------ MATERIAL SHOWN

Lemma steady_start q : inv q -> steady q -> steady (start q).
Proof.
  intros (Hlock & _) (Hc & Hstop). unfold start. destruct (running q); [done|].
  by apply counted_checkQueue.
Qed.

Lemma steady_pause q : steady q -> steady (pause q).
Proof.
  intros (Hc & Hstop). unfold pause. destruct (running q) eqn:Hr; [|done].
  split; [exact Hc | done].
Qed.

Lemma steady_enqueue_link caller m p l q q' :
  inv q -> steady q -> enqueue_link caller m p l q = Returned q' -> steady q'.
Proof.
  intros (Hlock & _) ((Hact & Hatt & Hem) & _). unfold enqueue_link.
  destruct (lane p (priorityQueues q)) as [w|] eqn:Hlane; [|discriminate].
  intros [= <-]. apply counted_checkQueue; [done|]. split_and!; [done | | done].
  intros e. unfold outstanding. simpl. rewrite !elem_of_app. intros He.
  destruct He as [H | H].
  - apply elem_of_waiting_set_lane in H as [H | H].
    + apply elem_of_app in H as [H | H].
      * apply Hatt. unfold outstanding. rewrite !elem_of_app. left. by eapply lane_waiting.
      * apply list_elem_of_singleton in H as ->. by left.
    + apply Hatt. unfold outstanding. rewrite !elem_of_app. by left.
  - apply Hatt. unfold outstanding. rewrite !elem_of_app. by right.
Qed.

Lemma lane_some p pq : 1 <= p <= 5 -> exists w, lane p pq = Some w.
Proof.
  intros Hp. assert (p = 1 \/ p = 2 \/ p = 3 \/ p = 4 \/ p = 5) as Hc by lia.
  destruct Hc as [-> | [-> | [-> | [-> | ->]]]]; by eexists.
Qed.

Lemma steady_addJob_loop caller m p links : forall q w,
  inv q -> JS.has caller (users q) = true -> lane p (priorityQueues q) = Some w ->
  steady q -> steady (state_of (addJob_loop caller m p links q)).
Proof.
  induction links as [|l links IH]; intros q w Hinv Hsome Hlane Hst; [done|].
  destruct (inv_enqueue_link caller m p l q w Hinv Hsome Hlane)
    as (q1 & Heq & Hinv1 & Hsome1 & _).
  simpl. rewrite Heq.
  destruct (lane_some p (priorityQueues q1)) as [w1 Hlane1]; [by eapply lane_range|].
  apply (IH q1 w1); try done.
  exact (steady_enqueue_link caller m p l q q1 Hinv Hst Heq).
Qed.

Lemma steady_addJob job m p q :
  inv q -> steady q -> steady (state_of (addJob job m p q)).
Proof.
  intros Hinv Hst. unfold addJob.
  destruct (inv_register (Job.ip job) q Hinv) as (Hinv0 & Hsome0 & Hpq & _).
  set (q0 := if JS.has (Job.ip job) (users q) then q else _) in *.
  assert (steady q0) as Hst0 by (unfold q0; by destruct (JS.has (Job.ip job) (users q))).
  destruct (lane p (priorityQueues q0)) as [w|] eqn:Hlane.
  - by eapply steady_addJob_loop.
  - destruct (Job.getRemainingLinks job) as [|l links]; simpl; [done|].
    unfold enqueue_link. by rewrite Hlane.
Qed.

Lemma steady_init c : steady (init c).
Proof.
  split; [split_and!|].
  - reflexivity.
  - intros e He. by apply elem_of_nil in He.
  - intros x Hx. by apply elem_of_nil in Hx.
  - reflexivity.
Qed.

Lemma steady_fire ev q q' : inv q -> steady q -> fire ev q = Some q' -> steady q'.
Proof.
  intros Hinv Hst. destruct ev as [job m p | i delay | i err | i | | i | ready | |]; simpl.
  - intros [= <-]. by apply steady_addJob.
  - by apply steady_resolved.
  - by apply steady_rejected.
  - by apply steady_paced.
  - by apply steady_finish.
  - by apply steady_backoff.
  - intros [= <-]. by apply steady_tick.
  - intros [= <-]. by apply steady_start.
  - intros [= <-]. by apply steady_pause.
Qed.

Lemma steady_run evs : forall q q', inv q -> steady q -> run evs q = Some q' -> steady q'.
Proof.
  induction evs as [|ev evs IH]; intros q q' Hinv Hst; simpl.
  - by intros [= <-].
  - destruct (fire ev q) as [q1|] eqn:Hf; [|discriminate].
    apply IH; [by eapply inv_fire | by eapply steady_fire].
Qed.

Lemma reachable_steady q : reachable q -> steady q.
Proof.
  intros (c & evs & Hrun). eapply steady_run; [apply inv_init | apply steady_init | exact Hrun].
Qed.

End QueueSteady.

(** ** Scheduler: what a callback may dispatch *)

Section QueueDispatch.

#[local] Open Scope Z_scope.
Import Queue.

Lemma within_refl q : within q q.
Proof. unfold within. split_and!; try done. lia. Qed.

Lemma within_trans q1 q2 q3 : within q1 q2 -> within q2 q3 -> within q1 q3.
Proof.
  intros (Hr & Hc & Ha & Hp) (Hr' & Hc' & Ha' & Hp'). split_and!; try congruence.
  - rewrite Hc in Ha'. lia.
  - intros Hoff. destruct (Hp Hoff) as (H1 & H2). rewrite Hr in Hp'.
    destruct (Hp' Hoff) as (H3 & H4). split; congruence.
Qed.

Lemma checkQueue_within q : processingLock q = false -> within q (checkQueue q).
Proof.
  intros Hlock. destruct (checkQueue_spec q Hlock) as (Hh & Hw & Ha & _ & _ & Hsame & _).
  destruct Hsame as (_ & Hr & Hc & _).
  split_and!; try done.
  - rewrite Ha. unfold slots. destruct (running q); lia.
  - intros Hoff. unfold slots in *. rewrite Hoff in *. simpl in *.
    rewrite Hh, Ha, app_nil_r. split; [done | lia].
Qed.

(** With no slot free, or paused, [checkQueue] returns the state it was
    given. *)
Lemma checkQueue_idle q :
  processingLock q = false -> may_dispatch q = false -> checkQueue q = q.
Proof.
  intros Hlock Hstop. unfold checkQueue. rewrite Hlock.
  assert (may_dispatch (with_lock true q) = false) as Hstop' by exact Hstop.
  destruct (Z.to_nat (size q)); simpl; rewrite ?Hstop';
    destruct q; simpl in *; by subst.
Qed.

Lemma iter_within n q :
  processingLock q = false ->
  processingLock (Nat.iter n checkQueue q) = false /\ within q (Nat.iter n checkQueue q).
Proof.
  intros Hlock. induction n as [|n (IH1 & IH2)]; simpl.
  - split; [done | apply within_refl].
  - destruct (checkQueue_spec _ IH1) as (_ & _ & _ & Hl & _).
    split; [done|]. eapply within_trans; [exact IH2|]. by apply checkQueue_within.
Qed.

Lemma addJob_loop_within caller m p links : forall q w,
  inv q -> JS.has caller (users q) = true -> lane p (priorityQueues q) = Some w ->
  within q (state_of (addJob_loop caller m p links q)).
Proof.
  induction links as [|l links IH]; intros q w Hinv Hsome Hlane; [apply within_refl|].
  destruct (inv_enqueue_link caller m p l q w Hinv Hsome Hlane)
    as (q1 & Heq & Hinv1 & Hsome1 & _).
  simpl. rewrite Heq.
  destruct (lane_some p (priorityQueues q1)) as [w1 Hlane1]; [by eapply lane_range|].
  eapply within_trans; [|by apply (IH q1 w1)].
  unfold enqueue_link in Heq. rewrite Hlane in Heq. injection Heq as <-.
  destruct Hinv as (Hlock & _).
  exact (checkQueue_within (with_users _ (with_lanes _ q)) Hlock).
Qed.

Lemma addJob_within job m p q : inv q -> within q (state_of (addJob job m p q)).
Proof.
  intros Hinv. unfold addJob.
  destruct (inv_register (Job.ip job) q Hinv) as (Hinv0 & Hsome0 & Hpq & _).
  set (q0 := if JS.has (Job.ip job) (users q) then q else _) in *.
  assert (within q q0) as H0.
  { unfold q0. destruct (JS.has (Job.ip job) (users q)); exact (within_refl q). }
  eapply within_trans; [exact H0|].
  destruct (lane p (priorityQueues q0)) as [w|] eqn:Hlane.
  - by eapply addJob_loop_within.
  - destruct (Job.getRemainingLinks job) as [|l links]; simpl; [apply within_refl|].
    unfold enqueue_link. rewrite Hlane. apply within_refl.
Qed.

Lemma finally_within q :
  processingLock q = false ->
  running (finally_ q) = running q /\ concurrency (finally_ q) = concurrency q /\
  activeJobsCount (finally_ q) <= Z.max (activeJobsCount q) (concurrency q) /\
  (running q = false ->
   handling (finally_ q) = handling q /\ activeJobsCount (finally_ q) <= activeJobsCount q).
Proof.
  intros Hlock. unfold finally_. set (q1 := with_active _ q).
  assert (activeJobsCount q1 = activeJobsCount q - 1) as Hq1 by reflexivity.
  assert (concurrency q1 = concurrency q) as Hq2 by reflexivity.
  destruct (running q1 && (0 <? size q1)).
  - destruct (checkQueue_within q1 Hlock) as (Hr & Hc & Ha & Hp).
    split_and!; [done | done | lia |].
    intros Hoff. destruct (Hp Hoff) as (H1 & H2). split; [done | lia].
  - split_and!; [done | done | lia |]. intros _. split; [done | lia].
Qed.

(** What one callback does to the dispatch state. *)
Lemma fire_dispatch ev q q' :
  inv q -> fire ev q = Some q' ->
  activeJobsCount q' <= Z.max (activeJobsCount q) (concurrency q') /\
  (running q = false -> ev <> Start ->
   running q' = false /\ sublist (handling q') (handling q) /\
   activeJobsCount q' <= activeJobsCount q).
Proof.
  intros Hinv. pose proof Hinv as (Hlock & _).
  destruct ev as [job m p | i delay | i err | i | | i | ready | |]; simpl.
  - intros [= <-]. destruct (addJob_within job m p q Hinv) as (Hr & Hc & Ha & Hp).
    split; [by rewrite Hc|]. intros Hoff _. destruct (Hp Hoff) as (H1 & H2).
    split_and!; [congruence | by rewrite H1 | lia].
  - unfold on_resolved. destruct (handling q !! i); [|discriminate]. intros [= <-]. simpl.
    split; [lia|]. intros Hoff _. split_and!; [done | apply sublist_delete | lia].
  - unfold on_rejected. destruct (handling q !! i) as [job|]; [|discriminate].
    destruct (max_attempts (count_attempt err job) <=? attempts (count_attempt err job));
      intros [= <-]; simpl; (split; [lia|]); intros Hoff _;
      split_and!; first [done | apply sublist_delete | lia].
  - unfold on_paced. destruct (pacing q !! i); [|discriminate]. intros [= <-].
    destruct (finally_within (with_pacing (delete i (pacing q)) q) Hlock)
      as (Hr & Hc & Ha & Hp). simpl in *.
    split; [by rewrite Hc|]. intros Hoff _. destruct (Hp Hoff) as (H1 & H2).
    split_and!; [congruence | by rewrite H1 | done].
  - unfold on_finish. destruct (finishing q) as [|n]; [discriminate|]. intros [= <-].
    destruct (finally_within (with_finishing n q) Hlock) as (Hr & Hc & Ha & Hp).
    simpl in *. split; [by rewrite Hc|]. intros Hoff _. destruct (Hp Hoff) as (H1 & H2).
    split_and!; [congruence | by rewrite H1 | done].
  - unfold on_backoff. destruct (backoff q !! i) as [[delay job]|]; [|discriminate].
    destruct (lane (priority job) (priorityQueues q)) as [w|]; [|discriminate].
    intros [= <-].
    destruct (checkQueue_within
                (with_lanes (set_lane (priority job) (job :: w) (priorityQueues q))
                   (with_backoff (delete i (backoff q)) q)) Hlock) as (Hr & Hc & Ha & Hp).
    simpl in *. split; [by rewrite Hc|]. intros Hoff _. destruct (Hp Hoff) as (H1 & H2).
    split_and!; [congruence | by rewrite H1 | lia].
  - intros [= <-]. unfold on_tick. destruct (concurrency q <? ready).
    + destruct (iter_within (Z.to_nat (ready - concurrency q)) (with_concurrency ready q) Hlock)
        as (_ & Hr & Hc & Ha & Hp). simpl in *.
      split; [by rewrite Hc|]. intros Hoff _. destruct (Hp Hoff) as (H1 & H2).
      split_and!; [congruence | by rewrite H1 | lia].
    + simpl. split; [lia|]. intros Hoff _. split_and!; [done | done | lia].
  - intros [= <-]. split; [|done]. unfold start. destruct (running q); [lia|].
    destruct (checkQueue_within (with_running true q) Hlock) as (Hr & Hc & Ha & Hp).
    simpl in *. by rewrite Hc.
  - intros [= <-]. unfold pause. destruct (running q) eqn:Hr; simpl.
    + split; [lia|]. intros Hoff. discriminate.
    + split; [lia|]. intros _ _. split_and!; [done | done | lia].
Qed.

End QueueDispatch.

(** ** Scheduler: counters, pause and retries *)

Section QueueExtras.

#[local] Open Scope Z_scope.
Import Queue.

------------

■ **BRIEF**:
Reproduce the lines above, beginning at the line with "- apply Hatt." and stopping after the line with "apply (IH q1 w1); try done.", exactly as they are.

■ **RESPONSE AREA**:
  - apply Hatt. unfold outstanding. rewrite !elem_of_app. by right.
Qed.

Lemma lane_some p pq : 1 <= p <= 5 -> exists w, lane p pq = Some w.
Proof.
  intros Hp. assert (p = 1 \/ p = 2 \/ p = 3 \/ p = 4 \/ p = 5) as Hc by lia.
  destruct Hc as [-> | [-> | [-> | [-> | ->]]]]; by eexists.
Qed.

Lemma steady_addJob_loop caller m p links : forall q w,
  inv q -> JS.has caller (users q) = true -> lane p (priorityQueues q) = Some w ->
  steady q -> steady (state_of (addJob_loop caller m p links q)).
Proof.
  induction links as [|l links IH]; intros q w Hinv Hsome Hlane Hst; [done|].
  destruct (inv_enqueue_link caller m p l q w Hinv Hsome Hlane)
    as (q1 & Heq & Hinv1 & Hsome1 & _).
  simpl. rewrite Heq.
  destruct (lane_some p (priorityQueues q1)) as [w1 Hlane1]; [by eapply lane_range|].
  apply (IH q1 w1); try done.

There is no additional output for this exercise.